(Stored items)

==========

(* ===== verification/HashSpec.v ===== *)
(** * core/struct: the hash table is a finite map

    The invariant of the table, the abstraction to a finite map, and the
    refinement of every operation of [THash] to the operation on maps. *)

From stdpp Require Import gmap.
From S2P Require Import Prelude Machine Hash.

(** What the table relies on: [keq] is the equality of keys. *)
Class HashComparOk (K : Type) {HC : HashCompar K} := keq_eq : forall x y : K, keq x y = true <-> x = y.

(** ** Arrays of buckets *)

Section Arrays.
Context {K V : Type}.
Implicit Types (bs : list (option (@bucket K V))) (b : @bucket K V).

Definition nodes bs : list (node K V) := bs ≫= (fun ob => default [] ob).

Definition inited bs : Prop := Forall is_Some bs.

Lemma nodes_split bs (i : nat) b : bs !! i = Some (Some b) ->
  exists rest, nodes bs ≡ₚ b ++ rest /\ forall b', nodes (<[i := Some b']> bs) ≡ₚ b' ++ rest.
Proof.
  intros H. apply list_elem_of_split_length in H as (l1 & l2 & -> & ->).
  exists (nodes l1 ++ nodes l2). unfold nodes.
  split; [|intros b'; rewrite insert_app_r_alt, Nat.sub_diag by lia; simpl]; rewrite bind_app; simpl;
    by rewrite Permutation_app_swap_app.
Qed.

Lemma get_bucket_ok bs i : inited bs -> 0 <= i < Z.of_nat (length bs) ->
  exists b, get_bucket bs i = Ret b /\ bs !! Z.to_nat i = Some (Some b).
Proof.
  intros Hb Hi. unfold get_bucket. destruct (Z.ltb_spec i 0); [lia|].
  destruct (lookup_lt_is_Some_2 bs (Z.to_nat i) ltac:(lia)) as [ob Hob]. rewrite Hob.
  unfold inited in Hb. rewrite list.Forall_lookup in Hb. destruct (Hb _ _ Hob) as [b ->]. by exists b.
Qed.

Lemma set_bucket_ok bs i b : 0 <= i < Z.of_nat (length bs) ->
  set_bucket bs i b = Ret (<[Z.to_nat i := Some b]> bs).
Proof.
  intros Hi. unfold set_bucket. destruct (Z.ltb_spec i 0); [lia|].
  by destruct (Z.leb_spec (Z.of_nat (length bs)) i); [lia|].
Qed.

Lemma inited_insert bs i b : inited bs -> inited (<[i := Some b]> bs).
Proof. intros H. apply Forall_insert; [done|by eexists]. Qed.

(** Every node of bucket [j] satisfies [Q j]. *)
Definition placed (Q : nat -> node K V -> Prop) bs : Prop :=
  forall j b, bs !! j = Some (Some b) -> Forall (Q j) b.

Lemma placed_insert Q bs i b : placed Q bs -> Forall (Q i) b -> placed Q (<[i := Some b]> bs).
Proof.
  intros H Hb j b' Hj. apply list_lookup_insert_Some in Hj as [(<- & [= ->] & _)|[_ Hj]]; [done|by apply H].
Qed.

==========

*Problem description*. Select all lines with the word "placed" from the entries above.

*Exercise solution*.
Definition placed (Q : nat -> node K V -> Prop) bs : Prop :=
Lemma placed_insert Q bs i b : placed Q bs -> Forall (Q i) b -> placed Q (<[i := Some b]> bs).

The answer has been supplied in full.